## Assigned task
Scan the data below for the string "booted". Show every line where it turns up.

## Exercise input
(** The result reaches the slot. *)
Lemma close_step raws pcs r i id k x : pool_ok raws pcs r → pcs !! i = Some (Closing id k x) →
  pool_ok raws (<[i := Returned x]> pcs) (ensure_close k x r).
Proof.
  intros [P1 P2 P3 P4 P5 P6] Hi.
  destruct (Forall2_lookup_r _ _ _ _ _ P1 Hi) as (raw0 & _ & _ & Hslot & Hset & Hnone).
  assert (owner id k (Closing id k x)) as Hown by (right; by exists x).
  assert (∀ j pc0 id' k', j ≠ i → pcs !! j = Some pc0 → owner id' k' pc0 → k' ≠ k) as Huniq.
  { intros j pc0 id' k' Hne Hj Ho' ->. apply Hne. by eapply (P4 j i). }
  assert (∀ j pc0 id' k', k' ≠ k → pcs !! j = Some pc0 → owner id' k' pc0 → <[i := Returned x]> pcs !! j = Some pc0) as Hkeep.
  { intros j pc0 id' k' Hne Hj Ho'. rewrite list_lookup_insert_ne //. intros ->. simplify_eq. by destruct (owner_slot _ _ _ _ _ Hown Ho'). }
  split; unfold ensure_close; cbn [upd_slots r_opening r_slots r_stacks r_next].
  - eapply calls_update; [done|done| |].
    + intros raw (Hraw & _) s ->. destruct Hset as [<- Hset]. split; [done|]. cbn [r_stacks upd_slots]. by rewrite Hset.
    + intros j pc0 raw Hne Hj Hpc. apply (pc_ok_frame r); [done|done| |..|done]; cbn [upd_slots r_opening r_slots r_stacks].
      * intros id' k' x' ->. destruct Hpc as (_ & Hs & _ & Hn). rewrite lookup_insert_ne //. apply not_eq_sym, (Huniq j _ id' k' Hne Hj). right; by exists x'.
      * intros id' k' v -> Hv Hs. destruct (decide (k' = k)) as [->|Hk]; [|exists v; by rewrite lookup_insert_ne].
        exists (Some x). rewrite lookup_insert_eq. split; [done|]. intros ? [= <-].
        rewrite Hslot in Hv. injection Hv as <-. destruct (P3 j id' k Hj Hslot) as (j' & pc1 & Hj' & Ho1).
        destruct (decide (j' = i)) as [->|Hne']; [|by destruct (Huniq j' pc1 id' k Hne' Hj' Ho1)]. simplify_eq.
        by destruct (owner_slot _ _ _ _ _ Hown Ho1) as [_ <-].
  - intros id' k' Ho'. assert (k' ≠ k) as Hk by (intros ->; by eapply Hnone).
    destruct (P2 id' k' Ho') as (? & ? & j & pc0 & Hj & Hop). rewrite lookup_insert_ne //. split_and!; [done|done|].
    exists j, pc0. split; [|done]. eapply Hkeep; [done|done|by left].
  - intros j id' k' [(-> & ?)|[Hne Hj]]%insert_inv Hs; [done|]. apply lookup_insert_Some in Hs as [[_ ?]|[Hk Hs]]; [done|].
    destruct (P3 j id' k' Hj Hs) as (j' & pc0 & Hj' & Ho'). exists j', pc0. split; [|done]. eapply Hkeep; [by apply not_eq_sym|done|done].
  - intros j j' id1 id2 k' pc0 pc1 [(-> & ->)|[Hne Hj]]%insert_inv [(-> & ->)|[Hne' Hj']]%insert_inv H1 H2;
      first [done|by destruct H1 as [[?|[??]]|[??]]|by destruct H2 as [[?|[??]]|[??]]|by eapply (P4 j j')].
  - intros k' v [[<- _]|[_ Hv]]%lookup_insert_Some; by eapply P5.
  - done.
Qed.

--

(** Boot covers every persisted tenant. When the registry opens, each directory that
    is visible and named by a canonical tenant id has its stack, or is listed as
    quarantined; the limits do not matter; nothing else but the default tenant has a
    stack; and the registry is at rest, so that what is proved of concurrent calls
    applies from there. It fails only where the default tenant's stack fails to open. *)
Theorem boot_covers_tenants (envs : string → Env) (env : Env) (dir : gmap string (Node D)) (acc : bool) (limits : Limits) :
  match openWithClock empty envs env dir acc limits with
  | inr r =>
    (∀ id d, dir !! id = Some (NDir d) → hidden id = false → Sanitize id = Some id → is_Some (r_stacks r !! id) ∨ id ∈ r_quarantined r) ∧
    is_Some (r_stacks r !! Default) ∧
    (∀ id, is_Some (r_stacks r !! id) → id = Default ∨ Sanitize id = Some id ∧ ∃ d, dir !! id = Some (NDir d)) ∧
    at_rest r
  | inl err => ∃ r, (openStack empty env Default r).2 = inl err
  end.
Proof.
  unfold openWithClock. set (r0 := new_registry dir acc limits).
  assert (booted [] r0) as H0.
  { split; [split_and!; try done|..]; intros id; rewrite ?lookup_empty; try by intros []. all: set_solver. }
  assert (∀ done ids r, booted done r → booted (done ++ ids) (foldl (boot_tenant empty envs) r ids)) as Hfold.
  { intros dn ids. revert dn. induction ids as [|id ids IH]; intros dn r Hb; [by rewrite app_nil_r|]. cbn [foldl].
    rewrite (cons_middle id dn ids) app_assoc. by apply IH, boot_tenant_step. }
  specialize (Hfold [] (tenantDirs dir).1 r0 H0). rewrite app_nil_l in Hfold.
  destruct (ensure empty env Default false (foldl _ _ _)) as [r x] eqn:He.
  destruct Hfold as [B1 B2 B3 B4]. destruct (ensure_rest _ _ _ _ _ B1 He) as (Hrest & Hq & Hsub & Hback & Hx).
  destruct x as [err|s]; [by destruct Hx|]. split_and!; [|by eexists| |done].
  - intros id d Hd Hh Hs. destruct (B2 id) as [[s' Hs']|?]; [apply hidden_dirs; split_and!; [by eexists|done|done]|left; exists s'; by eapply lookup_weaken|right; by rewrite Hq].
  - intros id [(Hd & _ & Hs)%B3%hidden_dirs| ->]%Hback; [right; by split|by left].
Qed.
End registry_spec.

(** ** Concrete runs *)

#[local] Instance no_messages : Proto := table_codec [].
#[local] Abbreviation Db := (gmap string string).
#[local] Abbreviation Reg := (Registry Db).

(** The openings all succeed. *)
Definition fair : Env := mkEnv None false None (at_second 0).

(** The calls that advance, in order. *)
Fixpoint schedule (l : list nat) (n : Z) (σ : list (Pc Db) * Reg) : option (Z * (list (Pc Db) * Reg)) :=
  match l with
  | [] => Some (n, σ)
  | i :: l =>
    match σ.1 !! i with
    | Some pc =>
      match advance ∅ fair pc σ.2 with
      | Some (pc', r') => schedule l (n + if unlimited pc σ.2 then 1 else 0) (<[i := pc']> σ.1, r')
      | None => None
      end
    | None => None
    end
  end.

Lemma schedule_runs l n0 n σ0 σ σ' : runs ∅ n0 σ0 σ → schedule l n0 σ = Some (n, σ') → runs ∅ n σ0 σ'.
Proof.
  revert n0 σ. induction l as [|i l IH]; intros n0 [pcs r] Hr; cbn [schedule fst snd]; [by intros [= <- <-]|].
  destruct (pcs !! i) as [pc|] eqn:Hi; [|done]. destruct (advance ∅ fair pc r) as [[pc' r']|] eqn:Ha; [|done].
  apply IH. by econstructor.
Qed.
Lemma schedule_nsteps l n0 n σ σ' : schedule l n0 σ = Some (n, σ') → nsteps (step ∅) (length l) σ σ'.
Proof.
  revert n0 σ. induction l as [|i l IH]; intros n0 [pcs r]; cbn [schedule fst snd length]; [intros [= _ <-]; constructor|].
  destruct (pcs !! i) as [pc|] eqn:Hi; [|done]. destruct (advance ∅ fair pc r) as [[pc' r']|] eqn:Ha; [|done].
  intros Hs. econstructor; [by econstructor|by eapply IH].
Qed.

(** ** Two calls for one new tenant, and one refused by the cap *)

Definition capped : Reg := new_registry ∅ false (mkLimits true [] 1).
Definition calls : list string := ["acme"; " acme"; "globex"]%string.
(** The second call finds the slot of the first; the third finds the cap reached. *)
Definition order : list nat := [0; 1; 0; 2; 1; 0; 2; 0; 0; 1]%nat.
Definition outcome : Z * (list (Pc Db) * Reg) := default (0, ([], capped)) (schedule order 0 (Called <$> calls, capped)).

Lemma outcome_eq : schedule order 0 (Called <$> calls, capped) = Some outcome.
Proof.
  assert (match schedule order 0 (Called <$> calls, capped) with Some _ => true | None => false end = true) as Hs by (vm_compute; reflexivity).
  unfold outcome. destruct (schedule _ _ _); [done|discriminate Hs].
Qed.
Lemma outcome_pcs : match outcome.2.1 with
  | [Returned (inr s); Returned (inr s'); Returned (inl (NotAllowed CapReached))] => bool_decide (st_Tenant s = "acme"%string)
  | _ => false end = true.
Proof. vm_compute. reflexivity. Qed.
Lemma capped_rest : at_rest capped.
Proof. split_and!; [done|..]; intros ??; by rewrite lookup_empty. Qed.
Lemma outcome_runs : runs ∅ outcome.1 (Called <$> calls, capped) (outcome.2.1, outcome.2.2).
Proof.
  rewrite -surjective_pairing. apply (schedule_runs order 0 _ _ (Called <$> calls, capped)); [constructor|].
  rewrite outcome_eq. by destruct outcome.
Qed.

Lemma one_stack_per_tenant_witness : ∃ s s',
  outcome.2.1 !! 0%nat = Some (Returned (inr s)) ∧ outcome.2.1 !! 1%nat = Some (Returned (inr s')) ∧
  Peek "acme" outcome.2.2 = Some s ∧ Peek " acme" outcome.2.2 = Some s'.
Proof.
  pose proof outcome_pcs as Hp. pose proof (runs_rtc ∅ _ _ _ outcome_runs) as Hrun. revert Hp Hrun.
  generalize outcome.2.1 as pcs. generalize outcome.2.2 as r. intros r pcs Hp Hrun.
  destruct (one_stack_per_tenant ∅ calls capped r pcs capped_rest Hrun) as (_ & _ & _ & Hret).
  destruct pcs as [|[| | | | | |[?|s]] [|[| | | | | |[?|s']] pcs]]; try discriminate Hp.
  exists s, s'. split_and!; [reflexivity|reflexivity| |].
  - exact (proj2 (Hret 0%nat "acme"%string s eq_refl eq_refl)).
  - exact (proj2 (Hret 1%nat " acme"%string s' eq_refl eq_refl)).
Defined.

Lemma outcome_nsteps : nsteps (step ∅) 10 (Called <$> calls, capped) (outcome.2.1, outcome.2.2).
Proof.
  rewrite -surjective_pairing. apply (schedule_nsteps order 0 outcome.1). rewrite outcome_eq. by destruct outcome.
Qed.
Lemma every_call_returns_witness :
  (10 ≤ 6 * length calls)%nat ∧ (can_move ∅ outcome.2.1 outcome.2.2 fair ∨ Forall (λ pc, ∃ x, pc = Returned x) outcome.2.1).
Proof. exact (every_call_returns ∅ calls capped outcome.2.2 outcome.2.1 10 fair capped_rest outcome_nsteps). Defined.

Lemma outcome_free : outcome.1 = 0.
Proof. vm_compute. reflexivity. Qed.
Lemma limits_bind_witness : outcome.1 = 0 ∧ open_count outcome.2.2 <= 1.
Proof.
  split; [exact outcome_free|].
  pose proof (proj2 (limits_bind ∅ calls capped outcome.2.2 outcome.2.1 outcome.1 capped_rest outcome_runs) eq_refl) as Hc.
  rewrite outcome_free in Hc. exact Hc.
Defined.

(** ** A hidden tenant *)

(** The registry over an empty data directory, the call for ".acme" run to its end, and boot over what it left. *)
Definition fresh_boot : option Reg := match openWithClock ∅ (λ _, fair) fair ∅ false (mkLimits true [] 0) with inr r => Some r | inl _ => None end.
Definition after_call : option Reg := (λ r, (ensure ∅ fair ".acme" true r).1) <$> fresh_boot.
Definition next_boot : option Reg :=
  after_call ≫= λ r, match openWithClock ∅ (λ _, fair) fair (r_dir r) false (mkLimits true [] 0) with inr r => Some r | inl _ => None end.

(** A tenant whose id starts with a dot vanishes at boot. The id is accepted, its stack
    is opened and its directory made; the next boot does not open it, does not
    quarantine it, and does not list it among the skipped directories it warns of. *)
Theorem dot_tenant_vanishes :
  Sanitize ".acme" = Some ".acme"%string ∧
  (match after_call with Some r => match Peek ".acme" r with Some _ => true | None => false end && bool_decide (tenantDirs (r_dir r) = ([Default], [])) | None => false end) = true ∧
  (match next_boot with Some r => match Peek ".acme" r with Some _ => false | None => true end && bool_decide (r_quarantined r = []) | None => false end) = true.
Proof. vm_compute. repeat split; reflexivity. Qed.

## Response
  assert (booted [] r0) as H0.
  assert (∀ done ids r, booted done r → booted (done ++ ids) (foldl (boot_tenant empty envs) r ids)) as Hfold.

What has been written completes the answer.